Seguí con el transistor en la cama, como solía hacer entonces, hasta quedarme dormido. Tenía ya la idea de que aquello era gordo, pero en una realidad que no me afectaba. Lo que me afectaba era el examen. A la mañana siguiente, en el instituto, una alumna decía que no podíamos hacer el examen con lo que había pasado. El resto de la clase se sumó, menos yo. Para mí no era más que uno de los frecuentes escaqueos de mis compañeros. Con algunos profesores funcionaba a veces, pero jamás con el Mosca, que tenía mal carácter.
Por eso me quedé helado cuando llegó el Mosca y dijo: “Con lo que ha pasado no podemos hacer el examen, como comprenderéis”. Lo que comprendí en ese preciso instante fue la importancia definitiva del acontecimiento. Un chico estudioso como yo necesitaba que se lo tradujesen a su escala. La suspensión de un examen por algo así daba la verdadera medida de ese ‘algo’.
Se suspendieron también las clases, pero seguimos un rato en el instituto. Había movimiento de alumnos y profesores. Uno dijo que en el cuartillo del “bedel” (aprendí ahí la palabra) había una tele, la única del centro. Al salir vi que estaba lleno de gente mirando la pantalla. Poco después la miré yo también en mi casa. Toda la secuencia de la mañana del 24 de febrero, con los guardias civiles escapándose por las ventanas y los políticos saliendo. Me acuerdo de Senillosa. Los mensajes eran de concordia, de fe en la democracia. En la tele y en la radio se siguió durante horas con lo mismo. A esas alturas, yo estaba hechizado.
La leyenda que se empezó a segregar culminó con las imágenes del golpe que se pudieron ver por fin: Tejero, Suárez, el empujón a Gutiérrez Mellado, la cabeza de Carrillo... Cuando volvimos a clase, la profesora de Historia (joven, moderna, sin duda marxista) nos habló de su sensación la noche del 23, cuando iba en el coche por una Málaga vacía, pensando que España volvía a las andadas, que todo se había desmoronado. Pero tenía esperanza en Calvo-Sotelo. Había la sensación de que la democracia se había consolidado y estábamos fuera de peligro.

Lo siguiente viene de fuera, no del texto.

(** Tombstones are exact: after any list of publications with a working clock,
    a state hash counts as invalidated in one of the three ways if and only if a
    tombstone of that kind was published for that very hash, although the check
    looks for the hash anywhere in the keys. *)
Theorem tombstone_exact (l : list (Env * bytes * TombstoneType)) (h : bytes) (t : TombstoneType) :
  length h = 32%nat → Forall tombstone_ok l →
  Dir.check_tombstone (publish_tombstones l Dir.new) h t = Ok true ↔ ∃ env, (env, h, t) ∈ l.
Proof.
  intros Hh Hl. unfold Dir.check_tombstone. set (s := publish_tombstones l Dir.new).
  trans (∃ k, is_Some (ds_store s !! k) ∧ String.prefix (Dir.tombstone_prefix t) k && str_contains (hex_encode h) k = true).
  - trans (existsb (fun key => String.prefix (Dir.tombstone_prefix t) key && str_contains (hex_encode h) key) (dash_iter (ds_store s)).*1 = true);
      [split; [apply Ok_inj|by intros ->]|].
    rewrite existsb_exists. apply exist_proper. intros k. f_equiv.
    rewrite <- list_elem_of_In, list_elem_of_fmap. split.
    + intros ([k' e] & -> & He). rewrite dash_iter_perm in He. apply elem_of_map_to_list in He. by exists e.
    + intros [e He]. exists (k, e). split; [done|]. rewrite dash_iter_perm. by apply elem_of_map_to_list.
  - unfold s. setoid_rewrite (tombstone_keys l Dir.new Hl). rewrite Forall_forall in Hl. split.
    + intros (k & [[e He]|([[env h'] t'] & secs & Hx & Hs & ->)] & Hm); [done|].
      destruct (Hl _ Hx) as (Hlen & secs' & Hs' & Hb). cbn [fst snd] in *. assert (secs = secs') as <- by congruence.
      apply tombstone_key_match in Hm as [-> ->]; [by exists env|done..].
    + intros [env Hx]. destruct (Hl _ Hx) as (Hlen & secs & Hs & Hb). exists (tombstone_key secs h t).
      split; [right; by exists (env, h, t), secs|]. by apply tombstone_key_match.
Qed.

End TombstoneFacts.

(** ** Witnesses *)

Module DirectoryWitness.
Import ProofCodec.
#[local] Existing Instance ToyHex.toy_hex.
#[local] Instance toy_order : DashOrder := {| dash_iter A := map_to_list; dash_iter_perm A m := reflexivity _ |}.

#[local] Instance marker_eq_dec : EqDecision InvalidationMarker.
Proof. solve_decision. Defined.
#[local] Instance marker_countable : Countable InvalidationMarker.
Proof.
  by refine (inj_countable' (fun m => (im_identity_id m, im_state_hash m, im_timestamp m, im_signatures m))
    (fun '(a, b, c, d) => mkMarker a b c d) _); intros [].
Defined.
#[local] Instance marker_encode : Bincode InvalidationMarker := fun m => Some (pos_bytes (encode m)).
#[local] Instance marker_decode : Unbincode InvalidationMarker := fun b => decode (bytes_pos b).

Lemma marker_codec (m : InvalidationMarker) b : serialize m = Some b → deserialize b = Some m.
Proof.
  intros H. unfold serialize, marker_encode in H. injection H as <-. unfold deserialize, marker_decode.
  by rewrite bytes_pos_bytes, decode_encode.
Qed.

Definition dev (k : u8) : State := St.new_genesis [k] (mkDevice "device" [k]).
Definition second : State := dev Byte.x02.
#[local] Instance state_encode : Bincode State := fun s => Some (entropy s).
#[local] Instance state_decode : Unbincode State := fun b => match b with [k] => Some (dev k) | _ => None end.

(** A directory that knows nothing, asked from a task. *)
Definition env : Env := mkEnv (Some 1700000000) true true
  (fun _ _ => Replied 404 None) (fun _ _ => Replied 404 None) (fun _ _ => Replied 404 None).
Definition service : DirectoryService := Dir.with_endpoint "https://directory1.dsm-network.io".

Lemma publish_retrieve_witness :
  let s' := (Dir.publish_state true env second service).2 in Dir.retrieve_state true env (st_id second) s' = (Ok second, s').
Proof. apply (publish_retrieve true env env second service); [by intros b [= <-]|by eexists..]. Defined.

Lemma invalidation_permanent_witness :
  ∃ m, im_identity_id m = "alice" ∧
    (Dir.check_invalidation true env "alice" (fold_left (dir_apply true) [CPublishState env second; CCheck env "bob"; CMode LocalOnly]
       (Dir.publish_invalidation true env "alice" [Byte.x07] [] service).2)).1 = Ok (Some m).
Proof.
  destruct (invalidation_permanent true env "alice" [Byte.x07] [] [CPublishState env second; CCheck env "bob"; CMode LocalOnly] env service
    marker_codec ltac:(by eexists) ltac:(by eexists) ltac:(by repeat constructor)) as (m & Hm & H).
  exists m. split; [exact Hm|exact (f_equal fst H)].
Defined.

Lemma genesis_never_verified_witness :
  (Dir.verify_genesis_state true env second (fold_left (dir_apply true) [CPublishState env second; CVerify env second] service)).1 = Panic.
Proof.
  exact (genesis_never_verified true [CPublishState env second; CVerify env second] env second (Some "https://directory1.dsm-network.io"%string)
    ltac:(by repeat constructor) eq_refl eq_refl eq_refl).
Defined.

Lemma unknown_identity_is_error_witness :
  (Client.check_invalidation true env "alice" Client.new).1 = Err (Client.network "Directory service returned error: {} - {}").
Proof. apply unknown_identity_is_error; [done|done|by eexists]. Defined.

Lemma genesis_states_collide_witness :
  let s' := (Dir.publish_state true env second (Dir.publish_state true env (dev Byte.x01) service).2).2 in
  Dir.retrieve_state true env "genesis" s' = (Ok second, s').
Proof.
  apply (genesis_states_collide true env env env [Byte.x01] [Byte.x02] (mkDevice "device" [Byte.x01]) (mkDevice "device" [Byte.x02]) service);
    [by intros b [= <-]|by eexists..].
Defined.
(* ===== verification/Inbox.v ===== *)
(** * The inbox of unilateral transactions (dsm/src/unilateral/mod.rs)

    [InboxStorage] is the trait, with [MemoryInboxStorage] and [FileInboxStorage]
    as instances; [InboxLaws] is what a storage promises to the functions that send
    and process transactions ([Uni]), which are proved against it.  The disk is a
    tree of directories and files without symbolic links; what the file system
    refuses during a call, the identifiers drawn and the clock are arguments.
    Paths are walked component by component, so that an id with a separator leads
    where the system would go; a final [.] counts as a trailing separator. *)
From S2P Require Import Prelude Tokens Operations Keys Hexa NodeTypes.
From Stdlib Require Import Ascii.

(** ** Data *)

Record InboxEntry := mkInboxEntry {
  ie_id : string;
  ie_sender_genesis_hash : string;
  ie_recipient_genesis_hash : string;
  ie_transaction : bytes;
  ie_signature : bytes;
  ie_timestamp : Z;
  ie_expires_at : Z;
  ie_metadata : gmap string string;
}.

(** [IO] is what a call meets outside of the program. *)
Class InboxStorage (S IO : Type) := {
  store_entry : IO → InboxEntry → M S unit;
  get_entries : IO → string → S → outcome (list InboxEntry);
  delete_entry : IO → string → string → M S unit;
}.
Definition from_limbo_vault (v : LimboVault) (condition : VaultCondition) : outcome DeterministicLimboVault :=
  Ok (mkDet (v_id v) (hex_encode (v_creator_public_key v))
        (match v_intended_recipient v with Some r => hex_encode r | None => ""%string end)
        (enc_data (v_encrypted_content v)) condition
        (match v_state v with
         | Limbo => VActive | Claimed _ _ _ => VClaimed | Invalidated_ _ _ _ => VRevoked | Unlocked _ _ => VActive
         end)).

Definition convert_vault (v : LimboVault) (condition : VaultCondition) : outcome DeterministicLimboVault :=
  from_limbo_vault v condition.

Definition create_deterministic_limbo_vault (creator_id : string) (data : bytes) (condition : VaultCondition)
    : DeterministicLimboVault := new creator_id "" data condition.

Definition create_deterministic_limbo_vault_with_timeout (creator_id : string) (data : bytes) (timeout_seconds : Z)
    : outcome DeterministicLimboVault :=
  t ← u64_add now timeout_seconds; Ok (new creator_id "" data (VTime t)).

Definition create_deterministic_limbo_vault_with_timeout_and_recipient (creator_id recipient_id : string) (data : bytes)
    (timeout_seconds : Z) : outcome DeterministicLimboVault :=
  t ← u64_add now timeout_seconds; Ok (new creator_id recipient_id data (VTime t)).

End Det.
End Det.
(** The hash of state, recipient, amount and time is computed and dropped. *)
Definition new_time_locked_fixed (state : State) (recipient : bytes) (amount unlock_time : Z) : outcome SmartCommitment :=
  generate_verification_positions state
    (blank ("time_lock_" +:+ pretty unlock_time) (hash state) (TimeAfter unlock_time)
       (transfer_op recipient amount ("Time-locked transfer of " +:+ pretty amount +:+ " releasing at state " +:+ pretty unlock_time))
       (TimeLocked unlock_time) recipient amount).

Definition new_conditional (state : State) (recipient : bytes) (amount : Z) (condition : string) (oracle_pubkey : bytes)
    : outcome SmartCommitment :=
  Ok (blank ("conditional_" +:+ hex_encode (blake3 (str_bytes condition))) (hash state)
        (ValueThreshold condition 1 Equal) (transfer_op recipient amount "") (Conditional condition oracle_pubkey) recipient amount).

Definition new_recurring (state : State) (recipient : bytes) (amount period end_date : Z) : outcome SmartCommitment :=
  let h := blake3 (hash state ++ recipient ++ u64_le amount ++ str_bytes "every") in
  Ok (blank ("recurring_" +:+ hex_encode (take 8 h)) (hash state) (TimeAfter 0) (transfer_op recipient amount "")
        (Recurring period end_date) recipient amount).

(** The derived [Debug] form of a condition. *)
Definition debug_bytes (b : bytes) : string :=
  "[" +:+ String.concat ", " (map (fun x => pretty (byte.unsigned x)) b) +:+ "]".
Fixpoint debug_condition (c : CommitmentCondition) : string :=
  match c with
  | TimeAfter t => "TimeAfter(" +:+ pretty t +:+ ")"
  | TimeBefore t => "TimeBefore(" +:+ pretty t +:+ ")"
  | ValueThreshold name threshold op => "ValueThreshold { parameter_name: " +:+ debug_str name +:+ ", threshold: "
      +:+ pretty threshold +:+ ", operator: " +:+ operator_text op +:+ " }"
  | ExternalDataCommitment expected source => "ExternalDataCommitment { expected_hash: " +:+ debug_bytes expected
      +:+ ", data_source: " +:+ debug_str source +:+ " }"
  | MultiSignature keys threshold => "MultiSignature { required_keys: [" +:+ String.concat ", " (map debug_bytes keys)
      +:+ "], threshold: " +:+ pretty threshold +:+ " }"
  | And cs => "And([" +:+ String.concat ", " (map debug_condition cs) +:+ "])"
  | Or cs => "Or([" +:+ String.concat ", " (map debug_condition cs) +:+ "])"
  end.
Definition verify_subscription_payment (r : VerifySubscriptionRequest) (reference_state : State) : SubM bool :=
  let* s := mget in
  let config := sm_config s.2 in
  if negb (sf_enabled config) then mfail (NStaking "Subscriptions not enabled") else
  match sm_subscriptions s.2 !! vr_id r with
  | None => mfail (NNotFound "Subscription {} not found")
  | Some p =>
      if sp_verified p then mret_st true else
      if bool_decide (sp_vault_id p = ""%string) then mfail (NStaking "No payment vault associated with this subscription") else
      let proof := TimeProof (hash reference_state) (vr_proof r) in
      let* unlocked := on_vaults (DLV.try_unlock_vault (sp_vault_id p) proof (sf_public_key config) reference_state) in
      match unlocked with
      | Some true =>
          let* claimed := on_vaults (DLV.claim_vault_content (sp_vault_id p) (sf_public_key config) reference_state) in
          match claimed with
          | Some content =>
              let* data := mlift (ok_or (NSerialization "e.to_string()") (deserialize content)) in
              match (data : PaymentData) !! "amount"%string with
              | Some (Some amount) =>
                  if sp_amount_paid p <=? amount then
                    do* mmod (fun s => (s.1, set_subs (<[sp_id p := set_verified p]> (sm_subscriptions s.2)) s.2));
                    mret_st true
                  else mret_st false
              | _ => mret_st false
              end
          | None => mret_st false
          end
      | _ => mret_st false
      end
  end.

(** The loop over the values of the map; the end of the grace period is computed
    with an overflow check. *)
Fixpoint any_active (grace : Z) (node_id : string) (l : list SubscriptionPeriod) : nout bool :=
  match l with
  | [] => Ok false
  | p :: l =>
      if bool_decide (sp_node_id p = node_id) && sp_active p then
        limit ← n_add (sp_end p) grace;
        if now <=? limit then Ok true else any_active grace node_id l
      else any_active grace node_id l
  end.

Definition has_active_subscription (s : SubscriptionManager) (node_id : string) : nout bool :=
  if negb (sf_enabled (sm_config s)) then Ok true else
  any_active (sf_grace_period (sm_config s)) node_id (dash_iter (sm_subscriptions s)).*2.

Fixpoint latest_active (grace : Z) (node_id : string) (l : list SubscriptionPeriod) (latest : option SubscriptionPeriod)
    : nout (option SubscriptionPeriod) :=
  match l with
  | [] => Ok latest
  | p :: l =>
      if bool_decide (sp_node_id p = node_id) && sp_active p then
        limit ← n_add (sp_end p) grace;
        if now <=? limit then
          latest_active grace node_id l
            (match latest with
             | None => Some p
             | Some q => if sp_end q <? sp_end p then Some p else Some q
             end)
        else latest_active grace node_id l latest
      else latest_active grace node_id l latest
  end.

Definition get_active_subscription (s : SubscriptionManager) (node_id : string) : nout (option SubscriptionPeriod) :=
  if negb (sf_enabled (sm_config s)) then Ok None else
  latest_active (sf_grace_period (sm_config s)) node_id (dash_iter (sm_subscriptions s)).*2 None.

Definition add_usage (u : SubscriptionUsage) (storage operations bandwidth vaults : Z) : nout SubscriptionUsage :=
  st ← (if 0 <=? storage then n_add (us_storage u) storage else Ok (saturating_sub (us_storage u) (- storage)));
  o ← n_add (us_operations u) operations;
  b ← n_add (us_bandwidth u) bandwidth;
  v ← n_add (us_vaults u) vaults;
  Ok (mkUsage st o b v).
Lemma sequence_emission_witness :
  stream numbers_prompt fenced_in_three = emission z_number fenced_in_three
  /\ emission z_number fenced_in_three
     = [Element 0 (JNum 1%Z); Element 1 (JNum 2%Z); Element 2 (JNum 3%Z)]
  /\ on_event (schema numbers_prompt)
       {| buffer := txt "[1,"; itemsDone := 0 |} (delta "2,3]")
     = ([Element 0 (JNum 1%Z); Element 1 (JNum 2%Z)],
        {| buffer := txt "[1,2,3]"; itemsDone := 2 |}).
Proof.
  destruct (@sequence_emission Z unit sample_decoders numbers_prompt
              (safeParse (z_array z_number)) z_number fenced_in_three
              eq_refl)
    as (Hstream & Hstep & _).
  split; [exact Hstream|]. split; [reflexivity|].
  destruct (Hstep {| buffer := txt "[1,"; itemsDone := 0 |} (delta "2,3]")
              (txt "2,3]") [JNum 1%Z; JNum 2%Z; JNum 3%Z])
    as [H _].
  - reflexivity.
  - discriminate.
  - reflexivity.
  - exact H.
Defined.

(** After an array of three elements the fence opens on an array of one:
    the cursor, at 2, is beyond it. *)
Lemma cursor_exceeds_candidate :
  ~ (forall items,
       parseAny (extractCode
                   (buffer (snd (on_events (schema numbers_prompt) initial
                                   array_then_fence))))
       = JArr items ->
       itemsDone (snd (on_events (schema numbers_prompt) initial
                         array_then_fence))
       <= length items).
Proof.
  intros H. specialize (H [JNum 4%Z] eq_refl).
  vm_compute in H. lia.
Qed.

Lemma cursor_and_emission_order_witness :
  itemsDone (snd (on_event (schema numbers_prompt)
                    {| buffer := txt "[1,"; itemsDone := 0 |} (delta "2,3]")))
  = 2
  /\ StronglySorted lt (indices (stream numbers_prompt array_then_fence)).
Proof.
  destruct (@cursor_and_emission_order Z unit sample_decoders numbers_prompt
              array_then_fence) as (_ & Hsorted & _ & Hstep).
  split; [|exact Hsorted].
  exact (proj1 (Hstep (safeParse (z_array z_number)) z_number
                  {| buffer := txt "[1,"; itemsDone := 0 |} (delta "2,3]")
                  (txt "2,3]") [JNum 1%Z; JNum 2%Z; JNum 3%Z]
                  eq_refl eq_refl
                  (fun E => @eq_ind text (txt "2,3]")
                              (fun t => match t with [] => False | _ => True end)
                              I [] E)
                  eq_refl)).
Defined.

Yo me compré aquellos días mi primer periódico: el extra sobre el golpe de la revista Interviú, en blanco y negro. Hay otra intrahistoria ahí, porque esa revista que hojeábamos a escondidas en algunas casas para ver mujeres desnudas, la paseaba yo ahora como un adulto, dispuesto a mostrarle a quien me lo preguntase, abriéndole las páginas si hacía falta, que no había desnudos en ese número. Fue un doble empujoncito, pues, para el joven Montano.
Como mi bautizo auténtico con la actualidad fue ese, ya con los demás periódicos también (sobre todo El País), con los especiales de radio y televisión (sobre todo Informe Semanal), es como si me hubiese caído en una marmita semejante a la de Obélix, pero no con poción mágica sino con lenguaje constitucionalista: que es lo que me constituye políticamente y no me puedo quitar de encima. Tengo grabado a fuego el aprecio por la democracia formal. Por eso he dicho en broma a veces (pero también en serio) que mis columnas políticas no son más que variaciones del discurso de la Corona.
Algo que, andando el tiempo, ha terminado siendo sinónimo de malditismo casi punk. Lo que se lleva es Tejero. Del Gobierno para abajo y todo alrededor.